Written by
Nickolay Shmyrev
on
Speech Recognition As Experimental Science
It's well known there are two types of physics - theoretical one and experimental. During the school I always liked doing the last, measuring the speed of a ball or voltage, plotting the graphics and so on. Unforunately in later days I was mostly doing math or programming. Only recently when I started to spend a lot of time on speech recognition I found why do I like it so much - it's also an experimental science.
When you build a speech recogniton system your time is mostly spent on all these beautiful things.
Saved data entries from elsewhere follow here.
Lemma held_world_rows : (w_db held_world).(db_submissions) = [held_row] ∧ held_row.(sr_data).(sub_OnHold) = true ∧
  sr_id held_row = "id-2".
Proof. vm_compute. split_and!; reflexivity. Qed.

Lemma held_world_inv : db_inv (w_db held_world).
Proof.
  refine (inv_ReconcileHold ["<m1@broker>"] swept_world _).
  exact (inv_IngestEmail demo_service first_mail (w_with_closed true empty_world) empty_db_inv).
Qed.

Lemma second_fresh n : env_uuid (Env := second_env) n ∉ map sr_id (w_db held_world).(db_submissions).
Proof.
  destruct held_world_rows as (-> & _ & Hid). cbn [map]. rewrite Hid. intros Hn%list_elem_of_singleton. discriminate Hn.
Qed.

Lemma empty_folder d sid : in_folder [] d sid = false.
Proof. unfold in_folder. by induction (db_emails d). Qed.

Lemma second_fault_free : fault_free second_env.
Proof. by intros n. Qed.

Lemma held_row_in : held_row ∈ (w_db held_world).(db_submissions).
Proof. destruct held_world_rows as (-> & _ & _). by left. Qed.

Lemma released_ask_not_repeated_witness :
  the_pending (sr_id held_row) (w_db (ReconcileHold (E := second_env) [] held_world).2) = None.
Proof.
  destruct (released_ask_not_repeated demo_lib second_env demo_service [] second_mail held_world held_row
    second_fault_free held_world_inv second_fresh held_row_in (proj1 (proj2 held_world_rows)) (empty_folder _ _)) as [H _].
  exact H.
Defined.

Lemma ReconcileHold_syncs_witness :
  held_ids (w_db held_world) = ["id-2"] ∧ held_ids (w_db released_world) = [] ∧
  ∃ t, (w_db released_world).(db_outbox) =
    map (λ r, if dropped_on_release [] (w_db held_world) r
              then or_settle OutboxFailed r.(or_attempts) "stale: queued before hold" t r else r)
      (w_db held_world).(db_outbox).
Proof.
  split; [vm_compute; reflexivity|]. split; [vm_compute; reflexivity|].
  destruct (ReconcileHold_syncs demo_env [] held_world) as (w' & t & Hrun & _ & Ho & _).
  - intros n. reflexivity.
  - exact held_world_wf.
  - exists t. unfold released_world. rewrite Hrun. exact Ho.
Defined.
Setting up the database training, running the learning process, tracking the results. You are trying understand the nature and find it's laws, you want to find the best feature set, phoneset, find the beams and more and more. You have an experimental material and sometimes it appeared there are things you forget to take in account. The activity that's really encouraging.
Of course there are important drawbacks, issues like proper
design of the experiments arise. Unfortunately it's not widely described in the literature but speech recognition experiments are just an examples of experiments so all issues are valid for them. To list a few:
- Reproducability
- Connection of the theory and the practice
- Estimation of the results and their validity
For example the last point is very important. Currently when we are running the the database test we just get a number. We are trying to rely on it without even estimating the deviation and other very important attributes of every scientific measurement. As the result we make unreliable decisions like
I did with MLLT transform. I now think that we should be more careful about that.
So that's why I started with the forementioned wikipedia page trying to find a good book on experiment design and of course it would be nice to find an appropriate software for experiment management workflow.